Directions for this task: Among the entries, find the lines with the string "below" and report them.

__________

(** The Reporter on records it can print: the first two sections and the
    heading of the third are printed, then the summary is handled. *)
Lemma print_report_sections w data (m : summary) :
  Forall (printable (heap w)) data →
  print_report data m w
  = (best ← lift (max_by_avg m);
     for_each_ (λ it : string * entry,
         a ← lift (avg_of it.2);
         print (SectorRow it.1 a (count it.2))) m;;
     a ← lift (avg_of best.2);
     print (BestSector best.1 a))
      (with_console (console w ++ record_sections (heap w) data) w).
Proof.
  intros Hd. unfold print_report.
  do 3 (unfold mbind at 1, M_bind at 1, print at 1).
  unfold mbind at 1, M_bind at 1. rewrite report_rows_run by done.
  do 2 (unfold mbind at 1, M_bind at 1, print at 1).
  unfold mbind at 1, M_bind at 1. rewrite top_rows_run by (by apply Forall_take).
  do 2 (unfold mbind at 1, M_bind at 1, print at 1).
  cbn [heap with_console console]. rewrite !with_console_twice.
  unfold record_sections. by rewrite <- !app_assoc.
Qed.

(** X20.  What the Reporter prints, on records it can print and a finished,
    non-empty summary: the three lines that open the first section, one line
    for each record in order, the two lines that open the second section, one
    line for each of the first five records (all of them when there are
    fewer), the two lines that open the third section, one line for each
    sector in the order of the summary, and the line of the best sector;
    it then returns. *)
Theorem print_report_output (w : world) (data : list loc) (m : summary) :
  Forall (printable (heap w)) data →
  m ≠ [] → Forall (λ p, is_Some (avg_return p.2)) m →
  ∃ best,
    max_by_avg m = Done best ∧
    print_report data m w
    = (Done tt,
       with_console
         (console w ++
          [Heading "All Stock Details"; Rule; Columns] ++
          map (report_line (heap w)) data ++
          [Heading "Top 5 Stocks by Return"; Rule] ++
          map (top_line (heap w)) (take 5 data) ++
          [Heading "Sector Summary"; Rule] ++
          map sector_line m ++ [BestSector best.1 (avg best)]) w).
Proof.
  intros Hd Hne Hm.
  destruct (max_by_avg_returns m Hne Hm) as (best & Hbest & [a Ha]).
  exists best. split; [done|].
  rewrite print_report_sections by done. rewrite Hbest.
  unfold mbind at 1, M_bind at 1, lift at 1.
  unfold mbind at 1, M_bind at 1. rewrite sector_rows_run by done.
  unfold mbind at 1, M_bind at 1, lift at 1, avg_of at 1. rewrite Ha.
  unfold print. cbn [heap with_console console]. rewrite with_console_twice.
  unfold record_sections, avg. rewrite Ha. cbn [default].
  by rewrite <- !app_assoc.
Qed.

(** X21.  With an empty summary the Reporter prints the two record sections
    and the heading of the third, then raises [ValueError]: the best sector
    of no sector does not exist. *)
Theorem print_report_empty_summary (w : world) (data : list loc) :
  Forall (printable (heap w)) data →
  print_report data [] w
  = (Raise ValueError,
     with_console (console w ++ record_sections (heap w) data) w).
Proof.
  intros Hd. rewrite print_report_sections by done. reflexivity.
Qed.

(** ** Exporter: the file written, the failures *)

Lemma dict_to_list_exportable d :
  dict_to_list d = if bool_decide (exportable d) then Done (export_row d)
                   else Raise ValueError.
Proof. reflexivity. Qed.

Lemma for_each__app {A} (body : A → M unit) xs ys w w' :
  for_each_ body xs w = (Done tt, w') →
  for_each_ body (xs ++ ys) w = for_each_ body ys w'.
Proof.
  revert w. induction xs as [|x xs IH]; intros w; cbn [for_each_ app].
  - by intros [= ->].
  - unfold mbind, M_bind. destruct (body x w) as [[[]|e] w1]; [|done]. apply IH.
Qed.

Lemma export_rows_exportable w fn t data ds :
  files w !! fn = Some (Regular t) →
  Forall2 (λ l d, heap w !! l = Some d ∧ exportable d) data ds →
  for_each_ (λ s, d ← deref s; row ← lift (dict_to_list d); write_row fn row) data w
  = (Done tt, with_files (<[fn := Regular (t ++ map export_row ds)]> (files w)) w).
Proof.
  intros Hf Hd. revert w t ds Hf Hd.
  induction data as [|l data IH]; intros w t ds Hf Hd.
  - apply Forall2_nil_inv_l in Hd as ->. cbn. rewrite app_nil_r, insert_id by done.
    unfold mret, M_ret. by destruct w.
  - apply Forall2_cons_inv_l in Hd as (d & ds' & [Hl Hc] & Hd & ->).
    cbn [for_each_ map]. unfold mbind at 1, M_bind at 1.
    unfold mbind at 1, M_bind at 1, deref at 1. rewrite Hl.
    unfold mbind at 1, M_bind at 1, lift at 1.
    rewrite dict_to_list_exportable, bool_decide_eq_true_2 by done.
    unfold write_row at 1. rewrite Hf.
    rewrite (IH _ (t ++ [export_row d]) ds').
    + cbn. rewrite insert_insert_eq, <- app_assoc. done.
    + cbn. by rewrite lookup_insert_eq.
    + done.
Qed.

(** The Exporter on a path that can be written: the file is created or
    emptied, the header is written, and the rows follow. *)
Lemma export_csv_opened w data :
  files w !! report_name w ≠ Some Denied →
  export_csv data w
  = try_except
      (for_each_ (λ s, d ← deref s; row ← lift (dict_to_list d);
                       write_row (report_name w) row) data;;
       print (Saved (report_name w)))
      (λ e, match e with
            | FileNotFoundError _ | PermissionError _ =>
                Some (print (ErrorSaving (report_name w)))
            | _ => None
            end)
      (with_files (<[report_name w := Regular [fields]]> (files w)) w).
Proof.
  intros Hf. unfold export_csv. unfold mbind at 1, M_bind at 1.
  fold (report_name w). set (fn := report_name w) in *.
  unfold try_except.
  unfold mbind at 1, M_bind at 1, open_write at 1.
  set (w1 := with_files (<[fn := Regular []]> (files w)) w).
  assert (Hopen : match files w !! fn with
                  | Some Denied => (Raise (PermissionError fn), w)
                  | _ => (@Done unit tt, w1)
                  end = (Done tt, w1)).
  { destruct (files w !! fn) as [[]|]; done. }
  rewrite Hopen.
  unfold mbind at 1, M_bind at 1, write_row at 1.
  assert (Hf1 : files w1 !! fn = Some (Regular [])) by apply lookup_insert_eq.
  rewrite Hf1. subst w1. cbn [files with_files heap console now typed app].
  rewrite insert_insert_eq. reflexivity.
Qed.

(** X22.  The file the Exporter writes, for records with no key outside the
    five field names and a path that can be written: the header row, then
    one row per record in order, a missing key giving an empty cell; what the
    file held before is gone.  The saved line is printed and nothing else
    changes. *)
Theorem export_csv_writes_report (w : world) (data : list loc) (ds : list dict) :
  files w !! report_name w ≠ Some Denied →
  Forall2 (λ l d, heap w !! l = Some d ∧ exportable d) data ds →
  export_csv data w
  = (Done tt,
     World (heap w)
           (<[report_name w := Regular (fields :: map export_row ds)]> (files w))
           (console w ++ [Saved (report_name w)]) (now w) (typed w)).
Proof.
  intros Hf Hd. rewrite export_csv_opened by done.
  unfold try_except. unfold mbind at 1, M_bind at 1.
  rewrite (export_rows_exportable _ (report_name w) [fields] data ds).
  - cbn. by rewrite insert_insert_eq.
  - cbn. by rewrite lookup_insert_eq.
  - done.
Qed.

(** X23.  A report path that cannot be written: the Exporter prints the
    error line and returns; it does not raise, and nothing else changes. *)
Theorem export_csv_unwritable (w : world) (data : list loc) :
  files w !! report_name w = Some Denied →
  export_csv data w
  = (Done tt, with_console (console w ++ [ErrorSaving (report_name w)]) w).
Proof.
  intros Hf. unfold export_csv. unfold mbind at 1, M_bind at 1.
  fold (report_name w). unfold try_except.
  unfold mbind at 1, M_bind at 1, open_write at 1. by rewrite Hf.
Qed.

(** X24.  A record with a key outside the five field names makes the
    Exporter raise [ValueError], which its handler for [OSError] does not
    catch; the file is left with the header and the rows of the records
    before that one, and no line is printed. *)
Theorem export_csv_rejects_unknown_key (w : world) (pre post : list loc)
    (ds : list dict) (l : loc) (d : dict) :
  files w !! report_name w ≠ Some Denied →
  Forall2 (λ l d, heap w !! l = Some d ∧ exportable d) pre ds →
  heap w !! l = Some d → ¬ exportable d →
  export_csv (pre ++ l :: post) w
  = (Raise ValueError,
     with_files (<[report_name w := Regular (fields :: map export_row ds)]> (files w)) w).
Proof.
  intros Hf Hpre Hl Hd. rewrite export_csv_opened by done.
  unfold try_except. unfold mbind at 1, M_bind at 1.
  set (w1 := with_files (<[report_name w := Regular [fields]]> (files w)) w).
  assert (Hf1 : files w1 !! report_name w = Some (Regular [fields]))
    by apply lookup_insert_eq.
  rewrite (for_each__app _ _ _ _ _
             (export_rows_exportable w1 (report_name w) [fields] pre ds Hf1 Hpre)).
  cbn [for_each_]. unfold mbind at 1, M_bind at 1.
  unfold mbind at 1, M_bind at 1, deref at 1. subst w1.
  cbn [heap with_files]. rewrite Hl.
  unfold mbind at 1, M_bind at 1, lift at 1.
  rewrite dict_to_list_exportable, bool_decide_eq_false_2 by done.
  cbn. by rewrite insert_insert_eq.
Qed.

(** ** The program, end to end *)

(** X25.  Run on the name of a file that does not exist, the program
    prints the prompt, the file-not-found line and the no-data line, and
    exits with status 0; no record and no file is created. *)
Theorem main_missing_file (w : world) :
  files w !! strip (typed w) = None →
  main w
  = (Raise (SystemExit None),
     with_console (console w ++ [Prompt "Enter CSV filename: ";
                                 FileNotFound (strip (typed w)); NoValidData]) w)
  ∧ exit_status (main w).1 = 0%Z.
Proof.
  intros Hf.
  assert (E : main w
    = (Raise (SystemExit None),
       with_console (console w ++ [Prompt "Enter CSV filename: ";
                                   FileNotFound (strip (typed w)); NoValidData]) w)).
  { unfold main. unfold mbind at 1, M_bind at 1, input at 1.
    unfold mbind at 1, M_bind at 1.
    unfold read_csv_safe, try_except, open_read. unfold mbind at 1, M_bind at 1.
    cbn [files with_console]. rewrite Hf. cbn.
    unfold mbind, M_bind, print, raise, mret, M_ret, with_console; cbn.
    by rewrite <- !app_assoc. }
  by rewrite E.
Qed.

__________

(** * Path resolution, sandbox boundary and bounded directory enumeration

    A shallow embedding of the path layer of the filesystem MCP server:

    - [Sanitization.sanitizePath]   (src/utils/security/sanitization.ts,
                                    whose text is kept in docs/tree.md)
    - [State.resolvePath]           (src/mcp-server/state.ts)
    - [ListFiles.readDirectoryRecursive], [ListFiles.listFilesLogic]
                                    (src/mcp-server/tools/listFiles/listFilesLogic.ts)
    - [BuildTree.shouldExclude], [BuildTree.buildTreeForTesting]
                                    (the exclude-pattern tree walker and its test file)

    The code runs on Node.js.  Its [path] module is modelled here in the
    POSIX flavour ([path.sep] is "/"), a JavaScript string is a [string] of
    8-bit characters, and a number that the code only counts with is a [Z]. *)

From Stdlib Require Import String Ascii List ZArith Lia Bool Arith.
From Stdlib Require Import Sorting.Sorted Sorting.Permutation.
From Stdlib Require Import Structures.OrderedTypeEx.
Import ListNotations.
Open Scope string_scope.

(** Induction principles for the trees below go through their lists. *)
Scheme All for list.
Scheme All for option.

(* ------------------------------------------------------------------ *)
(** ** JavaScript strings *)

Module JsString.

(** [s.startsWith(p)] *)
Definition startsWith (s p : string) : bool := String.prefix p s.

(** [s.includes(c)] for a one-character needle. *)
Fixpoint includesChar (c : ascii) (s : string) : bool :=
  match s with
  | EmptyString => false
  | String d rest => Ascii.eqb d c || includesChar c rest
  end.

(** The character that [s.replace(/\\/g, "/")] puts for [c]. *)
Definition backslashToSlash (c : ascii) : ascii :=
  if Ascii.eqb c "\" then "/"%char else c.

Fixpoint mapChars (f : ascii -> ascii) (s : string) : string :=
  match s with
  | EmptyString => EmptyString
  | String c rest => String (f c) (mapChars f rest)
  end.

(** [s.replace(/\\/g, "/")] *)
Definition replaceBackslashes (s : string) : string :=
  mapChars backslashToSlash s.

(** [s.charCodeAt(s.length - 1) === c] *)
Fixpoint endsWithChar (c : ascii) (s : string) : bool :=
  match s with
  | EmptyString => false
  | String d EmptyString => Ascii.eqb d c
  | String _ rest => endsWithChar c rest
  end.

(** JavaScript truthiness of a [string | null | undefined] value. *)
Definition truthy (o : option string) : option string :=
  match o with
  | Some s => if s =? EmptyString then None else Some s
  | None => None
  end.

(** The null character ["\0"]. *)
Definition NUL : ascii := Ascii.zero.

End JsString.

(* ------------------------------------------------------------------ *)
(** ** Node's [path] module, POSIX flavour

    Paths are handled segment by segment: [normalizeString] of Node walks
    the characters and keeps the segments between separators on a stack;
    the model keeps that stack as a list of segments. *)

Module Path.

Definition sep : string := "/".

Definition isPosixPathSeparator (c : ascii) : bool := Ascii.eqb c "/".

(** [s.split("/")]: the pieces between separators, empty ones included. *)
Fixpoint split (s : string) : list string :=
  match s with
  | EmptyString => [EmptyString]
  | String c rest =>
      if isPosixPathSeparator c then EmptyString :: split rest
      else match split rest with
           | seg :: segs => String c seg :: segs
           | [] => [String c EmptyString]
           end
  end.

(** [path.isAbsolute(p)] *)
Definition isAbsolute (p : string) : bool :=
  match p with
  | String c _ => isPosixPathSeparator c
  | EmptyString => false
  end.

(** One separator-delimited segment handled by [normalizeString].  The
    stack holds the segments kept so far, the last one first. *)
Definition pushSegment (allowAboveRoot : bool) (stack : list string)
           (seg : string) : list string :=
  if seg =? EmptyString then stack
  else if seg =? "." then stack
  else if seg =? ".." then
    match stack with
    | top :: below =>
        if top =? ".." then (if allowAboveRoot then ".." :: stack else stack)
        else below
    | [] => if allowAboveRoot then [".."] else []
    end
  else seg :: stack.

__________

Solved problem:
(** Induction principles for the trees below go through their lists. *)
    | top :: below =>
        else below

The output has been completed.